The response must reproduce every record in full.

◇ ◇ ◇

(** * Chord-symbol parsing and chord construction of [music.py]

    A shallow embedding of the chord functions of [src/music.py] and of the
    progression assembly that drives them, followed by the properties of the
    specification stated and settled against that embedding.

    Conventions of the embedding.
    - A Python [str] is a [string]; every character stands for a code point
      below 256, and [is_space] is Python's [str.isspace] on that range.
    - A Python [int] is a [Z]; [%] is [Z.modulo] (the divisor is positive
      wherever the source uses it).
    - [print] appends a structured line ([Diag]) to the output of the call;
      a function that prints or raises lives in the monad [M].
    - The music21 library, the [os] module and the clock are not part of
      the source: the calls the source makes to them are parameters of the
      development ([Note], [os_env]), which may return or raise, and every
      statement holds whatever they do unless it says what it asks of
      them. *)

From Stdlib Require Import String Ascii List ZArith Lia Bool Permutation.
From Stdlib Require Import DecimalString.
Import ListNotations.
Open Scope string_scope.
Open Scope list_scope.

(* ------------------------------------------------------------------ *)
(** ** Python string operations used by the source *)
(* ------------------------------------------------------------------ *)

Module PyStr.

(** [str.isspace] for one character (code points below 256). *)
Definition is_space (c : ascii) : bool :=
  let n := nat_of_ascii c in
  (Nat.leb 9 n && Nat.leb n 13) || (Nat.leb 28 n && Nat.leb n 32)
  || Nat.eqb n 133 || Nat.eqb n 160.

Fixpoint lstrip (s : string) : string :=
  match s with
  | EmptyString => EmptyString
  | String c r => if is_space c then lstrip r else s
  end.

◇ ◇ ◇

Answer space:
(** * Chord-symbol parsing and chord construction of [music.py]

    A shallow embedding of the chord functions of [src/music.py] and of the
    progression assembly that drives them, followed by the properties of the
    specification stated and settled against that embedding.

    Conventions of the embedding.
    - A Python [str] is a [string]; every character stands for a code point
      below 256, and [is_space] is Python's [str.isspace] on that range.
    - A Python [int] is a [Z]; [%] is [Z.modulo] (the divisor is positive
      wherever the source uses it).
    - [print] appends a structured line ([Diag]) to the output of the call;
      a function that prints or raises lives in the monad [M].
    - The music21 library, the [os] module and the clock are not part of
      the source: the calls the source makes to them are parameters of the
      development ([Note], [os_env]), which may return or raise, and every
      statement holds whatever they do unless it says what it asks of
      them. *)

From Stdlib Require Import String Ascii List ZArith Lia Bool Permutation.
From Stdlib Require Import DecimalString.
Import ListNotations.
Open Scope string_scope.
Open Scope list_scope.

(* ------------------------------------------------------------------ *)
(** ** Python string operations used by the source *)
(* ------------------------------------------------------------------ *)

Module PyStr.

(** [str.isspace] for one character (code points below 256). *)
Definition is_space (c : ascii) : bool :=
  let n := nat_of_ascii c in
  (Nat.leb 9 n && Nat.leb n 13) || (Nat.leb 28 n && Nat.leb n 32)
  || Nat.eqb n 133 || Nat.eqb n 160.

Fixpoint lstrip (s : string) : string :=
  match s with
  | EmptyString => EmptyString
  | String c r => if is_space c then lstrip r else s
  end.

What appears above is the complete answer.